EMSA胶体迁移实验又被称为胶体阻滞实验或电泳迁移率实验(EMSA),是一种用于研究蛋白质与核酸相互作用的技术。最初用于验证转录因子与启动子之间的相互作用,也可用于研究蛋白质与DNA、RNA的相互作用。
一、实验原理
EMSA胶体迁移实验的主要原理是基于蛋白质-探针复合物在凝胶电泳过程中迁移速度较慢。根据实验需求设计探针,当样本与探针混合孵育时,样本中与核酸探针结合的蛋白质会形成蛋白质-探针复合物;因为这种复合物的分子量较大,所以在聚丙烯酰胺凝胶电泳过程中迁移速度相对较慢,而未结合蛋白质的探针则迁移速度较快。经过聚丙烯酰胺凝胶电泳和转膜的步骤后,蛋白质-探针复合物会在膜靠前的位置形成一条带,表明存在蛋白质与目标探针的相互作用。
二、实验操作步骤
1.蛋白样本制备
可以提取总蛋白样本、细胞核蛋白样本或使用已纯化好的目标蛋白。
2.探针制备
根据实验需求设计不同的探针,并为其添加标记。可以合成核酸后自行添加标记,也可以购买商业化的抗体,已知蛋白也可以直接购买。
3.凝胶制备
依次加入1mL5×TBE缓冲液、2.2mL 30%Acr/Bis、6.62mL重蒸水、80μl 80%甘油、90μl 10%过硫酸铵和10μl TEMED,制备10mL 6.5%非变性聚丙烯酰胺凝胶(可根据试剂情况按比例调整总体积)。
4.蛋白质-探针复合物的制备
(1)在离心管中按顺序加入2μl蛋白样本、2μl EMSA/Gel-Shift结合缓冲液和5μl无核酸酶的去离子水,混匀后室温放置10分钟(消除可能发生的探针和蛋白质的非特异性结合);
(2)加入1μl探针(对照组加入1μl对照探针),混匀;
(3)在室温(20-25℃)下放置20-30分钟;
(4)加入1μl EMSA/Gel-Shift上样缓冲液(无色,10X),混匀后立即上样。
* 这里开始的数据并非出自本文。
(* ===== verification/KTree.v ===== *)
(** Building blocks of [src/mm/kernel_tree.h]: spin lock with a retry limit, bitmap,
    ring buffer, node pool and tree manager. *)
From Stdlib Require Import ZArith Lia.
From stdpp Require Import strings numbers gmap base.
From stdpp Require Import list fin_sets.
From S2P Require Import Prelude.
Open Scope Z_scope.

Module KTree.

Definition KTREE_MAX_NODES : Z := 4096.
Definition KTREE_MAX_TREES : nat := 32.
Definition KTREE_INVALID_NODE : Z := 65535.

Inductive ktree_error : Type :=
| KTREE_SUCCESS | KTREE_ERR_FULL | KTREE_ERR_INVALID | KTREE_ERR_NOT_FOUND | KTREE_ERR_EXISTS
| KTREE_ERR_EMPTY | KTREE_ERR_LOCK_FAILED | KTREE_ERR_MAX_DEPTH | KTREE_ERR_OOM | KTREE_ERR_CORRUPTED.

#[export] Instance ktree_error_eq_dec : EqDecision ktree_error.
Proof. solve_decision. Defined.

(** [ktree_spinlock_lock]: every try stores 1; when nobody releases the lock all
    tries see the same old value. *)
Definition ktree_spinlock_lock (lock : Z) : ktree_error * Z :=
  if lock =? 0 then (KTREE_SUCCESS, 1) else (KTREE_ERR_LOCK_FAILED, 1).
Definition ktree_spinlock_unlock (lock : Z) : Z := 0.

(** ** Bitmap: an array of 64-bit words *)
Definition ktree_bitmap_init : list Z := replicate (Z.to_nat (KTREE_MAX_NODES / 64)) 0.

Definition ktree_bitmap_set (bm : list Z) (bit : Z) : outcome (list Z) :=
  let idx := Z.shiftr bit 6 in
  let offset := Z.land bit 63 in
  w ← arr_get bm idx ; arr_set bm idx (Z.lor w (shl64 1 offset)).

Definition ktree_bitmap_clear (bm : list Z) (bit : Z) : outcome (list Z) :=
  let idx := Z.shiftr bit 6 in
  let offset := Z.land bit 63 in
  w ← arr_get bm idx ; arr_set bm idx (Z.land w (not64 (shl64 1 offset))).

Definition ktree_bitmap_test (bm : list Z) (bit : Z) : outcome bool :=
  let idx := Z.shiftr bit 6 in
  let offset := Z.land bit 63 in
  w ← arr_get bm idx ; Ok (negb (Z.land w (shl64 1 offset) =? 0)).

Definition ktree_bitmap_test_and_set (bm : list Z) (bit : Z) : outcome (bool * list Z) :=
  let idx := Z.shiftr bit 6 in
  let offset := Z.land bit 63 in
  let mask := shl64 1 offset in
  old ← arr_get bm idx ; bm' ← arr_set bm idx (Z.lor old mask) ;
  Ok (negb (Z.land old mask =? 0), bm').

(** [__builtin_popcountll]. *)
Definition popcount (w : Z) : Z := count_upto (Z.testbit w) 64.

Definition ktree_bitmap_count (bm : list Z) : Z := foldl (fun c w => u32 (c + popcount w)) 0 bm.

(** ** Ring buffer *)
Record ktree_ring := mk_ring { ring_buffer : list Z; head : Z; tail : Z; count : Z }.

Definition ktree_ring_init (buf : list Z) : ktree_ring := mk_ring buf 0 0 0.
Definition ktree_ring_clear (rb : ktree_ring) : ktree_ring := mk_ring (ring_buffer rb) 0 0 0.
Definition ktree_ring_empty (rb : ktree_ring) : bool := count rb =? 0.
Definition ktree_ring_full (rb : ktree_ring) : bool := count rb =? KTREE_MAX_NODES.
Definition ktree_ring_size (rb : ktree_ring) : Z := count rb.

Definition ktree_ring_push (rb : ktree_ring) (idx : Z) : outcome (ktree_error * ktree_ring) :=
  if ktree_ring_full rb then Ok (KTREE_ERR_FULL, rb)
  else
    b ← arr_set (ring_buffer rb) (tail rb) idx ;
    Ok (KTREE_SUCCESS, mk_ring b (head rb) (Z.land (tail rb + 1) (KTREE_MAX_NODES - 1)) (u16 (count rb + 1))).

(** The element is [None] when [*idx] is not written. *)
Definition ktree_ring_pop (rb : ktree_ring) : outcome (ktree_error * option Z * ktree_ring) :=
  if ktree_ring_empty rb then Ok (KTREE_ERR_EMPTY, None, rb)
  else
    x ← arr_get (ring_buffer rb) (head rb) ;
    Ok (KTREE_SUCCESS, Some x,
        mk_ring (ring_buffer rb) (Z.land (head rb + 1) (KTREE_MAX_NODES - 1)) (tail rb) (u16 (count rb - 1))).

(** ** Node pool *)
Record ktree_node := mk_node {
  n_data : Z; n_hash : Z; n_left : Z; n_right : Z; n_parent : Z; n_height : Z; n_flags : Z
}.

Record ktree_node_pool := mk_pool { nodes : list ktree_node; free_list : Z; node_count : Z; pool_lock : Z }.

(** [ktree_pool_init] on nodes that hold anything. *)
Definition init_node (i : nat) (nd : ktree_node) : ktree_node :=
  mk_node (n_data nd) (n_hash nd)
    (if Z.of_nat i =? KTREE_MAX_NODES - 1 then KTREE_INVALID_NODE else Z.of_nat i + 1)
    KTREE_INVALID_NODE KTREE_INVALID_NODE 0 0.

Definition ktree_pool_init (p : ktree_node_pool) : ktree_node_pool :=
  mk_pool (imap init_node (nodes p)) 0 0 0.

Definition ktree_pool_alloc_node (p : ktree_node_pool) : outcome (ktree_error * option Z * ktree_node_pool) :=
  match ktree_spinlock_lock (pool_lock p) with
  | (KTREE_SUCCESS, lk) =>
      if free_list p =? KTREE_INVALID_NODE
      then Ok (KTREE_ERR_FULL, None, mk_pool (nodes p) (free_list p) (node_count p) (ktree_spinlock_unlock lk))
      else
        let new_idx := free_list p in
        nd ← arr_get (nodes p) new_idx ;
        ns ← arr_set (nodes p) new_idx
               (mk_node (n_data nd) (n_hash nd) KTREE_INVALID_NODE KTREE_INVALID_NODE KTREE_INVALID_NODE 1 0) ;
        Ok (KTREE_SUCCESS, Some new_idx,
            mk_pool ns (n_left nd) (u32 (node_count p + 1)) (ktree_spinlock_unlock lk))
  | (_, lk) => Ok (KTREE_ERR_LOCK_FAILED, None, mk_pool (nodes p) (free_list p) (node_count p) lk)
  end.

(** [ktree_node_init]; the hash is the data as an unsigned number. *)
Definition ktree_node_init (p : ktree_node_pool) (idx data : Z) : outcome ktree_node_pool :=
  nd ← arr_get (nodes p) idx ;
  ns ← arr_set (nodes p) idx
         (mk_node data (u32 data) (n_left nd) (n_right nd) (n_parent nd) (n_height nd) (n_flags nd)) ;
  Ok (mk_pool ns (free_list p) (node_count p) (pool_lock p)).

(** [ktree_pool_free_node]: the result of taking the lock is ignored. *)
Definition ktree_pool_free_node (p : ktree_node_pool) (idx : Z) : outcome ktree_node_pool :=
  if idx =? KTREE_INVALID_NODE then Ok p
  else
    let '(_, lk) := ktree_spinlock_lock (pool_lock p) in
    nd ← arr_get (nodes p) idx ;
    ns ← arr_set (nodes p) idx
           (mk_node (n_data nd) (n_hash nd) (free_list p) KTREE_INVALID_NODE KTREE_INVALID_NODE (n_height nd) 0) ;
    Ok (mk_pool ns idx (u32 (node_count p - 1)) (ktree_spinlock_unlock lk)).

(** ** Tree manager *)
Record ktree_tree := mk_tree { root : Z; t_size : Z; tree_lock : Z; t_flags : Z; t_height : Z }.

Definition ktree_init (flags : Z) : ktree_tree := mk_tree KTREE_INVALID_NODE 0 0 flags 0.

Record ktree_manager := mk_manager {
  node_pool : ktree_node_pool; trees : list ktree_tree; tree_count : Z; mgr_lock : Z; m_flags : Z
}.

Definition ktree_manager_init (p : ktree_node_pool) : ktree_manager :=
  mk_manager (ktree_pool_init p) (replicate KTREE_MAX_TREES (ktree_init 0)) 0 0 0.

(** Search for a free slot, from slot [i]. *)
Fixpoint tree_slot (ts : list ktree_tree) (i : nat) : option nat :=
  match ts with
  | [] => None
  | t :: ts' => if (root t =? KTREE_INVALID_NODE) && (t_size t =? 0) then Some i else tree_slot ts' (S i)
  end.

Definition ktree_manager_create_tree (m : ktree_manager) (flags : Z) : ktree_error * option nat * ktree_manager :=
  match ktree_spinlock_lock (mgr_lock m) with
  | (KTREE_SUCCESS, lk) =>
      let unlock ts c := mk_manager (node_pool m) ts c (ktree_spinlock_unlock lk) (m_flags m) in
      if Z.of_nat KTREE_MAX_TREES <=? tree_count m then (KTREE_ERR_FULL, None, unlock (trees m) (tree_count m))
      else
        match tree_slot (trees m) 0 with
        | Some i => (KTREE_SUCCESS, Some i, unlock (<[i := ktree_init flags]> (trees m)) (u32 (tree_count m + 1)))
        | None => (KTREE_ERR_FULL, None, unlock (trees m) (tree_count m))
        end
  | (_, lk) => (KTREE_ERR_LOCK_FAILED, None,
                mk_manager (node_pool m) (trees m) (tree_count m) lk (m_flags m))
  end.

(** ** Ring buffer: refinement of a bounded queue *)

Definition ring_at (rb : ktree_ring) (k : Z) : Z :=
  default 0 (ring_buffer rb !! Z.to_nat ((head rb + k) mod KTREE_MAX_NODES)).

(** The queued elements, oldest first. *)
Definition ring_contents (rb : ktree_ring) : list Z := ring_at rb <$> seqZ 0 (count rb).

Record ring_wf (rb : ktree_ring) : Prop := mk_ring_wf {
  rw_length : Z.of_nat (length (ring_buffer rb)) = KTREE_MAX_NODES;
  rw_head : 0 <= head rb < KTREE_MAX_NODES;
  rw_count : 0 <= count rb <= KTREE_MAX_NODES;
  rw_tail : tail rb = (head rb + count rb) mod KTREE_MAX_NODES
}.

Lemma mask_mod x : Z.land x (KTREE_MAX_NODES - 1) = x mod KTREE_MAX_NODES.
Proof. change (KTREE_MAX_NODES - 1) with (Z.ones 12). apply Z.land_ones. lia. Qed.

Lemma mod_range x : 0 <= x mod KTREE_MAX_NODES < KTREE_MAX_NODES.
Proof. apply Z.mod_pos_bound. done. Qed.

Lemma u16_small x : 0 <= x <= KTREE_MAX_NODES -> u16 x = x.
Proof. unfold KTREE_MAX_NODES, u16, wrap. intros H. apply Z.mod_small. lia. Qed.

(** Distinct positions of the ring are distinct slots. *)
Lemma ring_slot_ne h j k :
  0 <= j < KTREE_MAX_NODES -> 0 <= k < KTREE_MAX_NODES -> j <> k ->
  Z.to_nat ((h + j) mod KTREE_MAX_NODES) <> Z.to_nat ((h + k) mod KTREE_MAX_NODES).
Proof.
  intros Hj Hk Hne E. pose proof (mod_range (h + j)). pose proof (mod_range (h + k)).
  assert ((h + j) mod KTREE_MAX_NODES = (h + k) mod KTREE_MAX_NODES) as E' by lia.
  pose proof (Z.div_mod (h + j) KTREE_MAX_NODES ltac:(done)) as D1.
  pose proof (Z.div_mod (h + k) KTREE_MAX_NODES ltac:(done)) as D2. rewrite E' in D1.
  unfold KTREE_MAX_NODES in *. lia.
Qed.

Lemma ring_push_spec rb x :
  ring_wf rb -> count rb < KTREE_MAX_NODES ->
  exists rb', ktree_ring_push rb x = Ok (KTREE_SUCCESS, rb') /\ ring_wf rb' /\
    ring_contents rb' = ring_contents rb ++ [x].
Proof.
  intros [Hl Hh Hc Ht] Hlt. unfold ktree_ring_push, ktree_ring_full.
  destruct (Z.eqb_spec (count rb) KTREE_MAX_NODES); [lia|].
  pose proof (mod_range (head rb + count rb)) as Hr. rewrite <- Ht in Hr.
  assert (arr_set (ring_buffer rb) (tail rb) x = Ok (<[Z.to_nat (tail rb) := x]> (ring_buffer rb))) as ->
    by (apply arr_set_Ok; split; [lia|done]).
  cbn [mbind outcome_bind]. rewrite mask_mod, u16_small by lia. eexists. split; [done|]. split.
  - split; cbn [ring_buffer head count tail]; [by rewrite length_insert|done|lia|].
    rewrite Ht, Z.add_assoc. apply Zplus_mod_idemp_l.
  - unfold ring_contents. cbn [count]. rewrite seqZ_app, fmap_app by lia. f_equal.
    + apply list_fmap_ext. intros i k Hk. apply lookup_seqZ in Hk as [-> Hi]. unfold ring_at. cbn [ring_buffer head].
      rewrite list_lookup_insert_ne; [done|]. rewrite Ht. apply ring_slot_ne; lia.
    + rewrite Z.add_0_l, (seqZ_cons (count rb) 1), fmap_cons by lia. unfold ring_at at 1. cbn [ring_buffer head].
      rewrite <- Ht, list_lookup_insert_eq; [done|lia].
Qed.

Lemma ring_pop_spec rb :
  ring_wf rb -> 0 < count rb ->
  exists x rb', ktree_ring_pop rb = Ok (KTREE_SUCCESS, Some x, rb') /\ ring_wf rb' /\
    ring_contents rb = x :: ring_contents rb'.
Proof.
  intros [Hl Hh Hc Ht] Hlt. unfold ktree_ring_pop, ktree_ring_empty.
  destruct (Z.eqb_spec (count rb) 0); [lia|].
  destruct (arr_get_total (ring_buffer rb) (head rb) ltac:(lia)) as [x Hx]. rewrite Hx.
  cbn [mbind outcome_bind]. rewrite mask_mod, u16_small by lia. eexists x, _. split; [done|]. split.
  - split; cbn [ring_buffer head count tail]; [done|apply mod_range|lia|].
    rewrite Ht, Zplus_mod_idemp_l. f_equal. lia.
  - unfold ring_contents. cbn [count]. rewrite (seqZ_cons 0) by lia. rewrite fmap_cons. f_equal.
    + unfold ring_at. rewrite Z.add_0_r, Z.mod_small by lia. apply arr_get_Ok in Hx as [_ ->]. done.
    + rewrite <- (fmap_add_seqZ 1 0), <- list_fmap_compose. apply list_fmap_ext. intros i k _.
      unfold ring_at, compose. cbn [ring_buffer head]. rewrite Zplus_mod_idemp_l. do 4 f_equal. lia.
Qed.

(** The abstract queue: at most [KTREE_MAX_NODES] elements. *)
Inductive queue_op : Type := QPush (x : Z) | QPop | QClear.

Definition queue_step (q : list Z) (o : queue_op) : (ktree_error * option Z) * list Z :=
  match o with
  | QPush x => if Z.of_nat (length q) =? KTREE_MAX_NODES then (KTREE_ERR_FULL, None, q)
               else (KTREE_SUCCESS, None, q ++ [x])
  | QPop => match q with [] => (KTREE_ERR_EMPTY, None, q) | x :: q' => (KTREE_SUCCESS, Some x, q') end
  | QClear => (KTREE_SUCCESS, None, [])
  end.

Definition ring_step (rb : ktree_ring) (o : queue_op) : outcome ((ktree_error * option Z) * ktree_ring) :=
  match o with
  | QPush x => '(e, rb') ← ktree_ring_push rb x ; Ok (e, None, rb')
  | QPop => ktree_ring_pop rb
  | QClear => Ok (KTREE_SUCCESS, None, ktree_ring_clear rb)
  end.

Fixpoint queue_run (q : list Z) (os : list queue_op) : list (ktree_error * option Z) * list Z :=
  match os with
  | [] => ([], q)
  | o :: os' => let '(r, q') := queue_step q o in let '(rs, q'') := queue_run q' os' in (r :: rs, q'')
  end.

Fixpoint ring_run (rb : ktree_ring) (os : list queue_op) : outcome (list (ktree_error * option Z) * ktree_ring) :=
  match os with
  | [] => Ok ([], rb)
  | o :: os' => '(r, rb') ← ring_step rb o ; '(rs, rb'') ← ring_run rb' os' ; Ok (r :: rs, rb'')
  end.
注意:溴酚蓝有时会影响蛋白质和DNA的结合,建议尽量使用无色的EMSA/Gel-Shift上样缓冲液。如果发现无法上样,可以在无色上样缓冲液中加入少量蓝色上样缓冲液,直至能够观察到蓝色即可。
4.电泳
(1)在预冷的0.5×TBE缓冲液中进行预电泳10分钟,电压设置120V。预电泳结束后冲洗样品孔;
(2)将混合样品和电泳缓冲液点样;
(3)将电泳槽放置在冰上或4℃环境中;
(4)电泳。
5.转膜
(1)在预冷的0.5×TBE缓冲液中浸泡凝胶、膜、滤纸和纤维垫。
(2)按照纤维垫、滤纸、凝胶、膜、滤纸和纤维垫的顺序装配“三明治”。注意凝胶需位于阴极,膜需位于阳极。
(3)在预冷的0.5×TBE缓冲液中进行转膜。转膜装置需放于冰上或低温环境下,恒压60V转膜1小时(可根据实际情况调整电压和时间)。
6.检测
(1)取出转好的膜,放入适合的含缓冲液的容器中进行冲洗。(注意整个检测过程避免膜干燥)
(2)除去缓冲液后,加入封闭液轻轻震荡,于室温下封闭20分钟。
(3)加入适量的HRP酶标记的链霉亲和素,室温震荡孵育45分钟(勿将酶标记物直接加到膜上)。
(4)去除酶联物稀释液,用洗涤缓冲液洗膜,每次室温轻轻震荡10分钟。
(5)将配制好的反应底物均匀加至膜上,在室温下孵育5分钟。(或在加完底物后,用薄膜轻轻覆盖在膜上,使底物均匀覆盖,注意不要产生气泡)
(6)化学发光成像系统曝光成像(曝光时间的长短可以根据检测方法不同进行相应调整)。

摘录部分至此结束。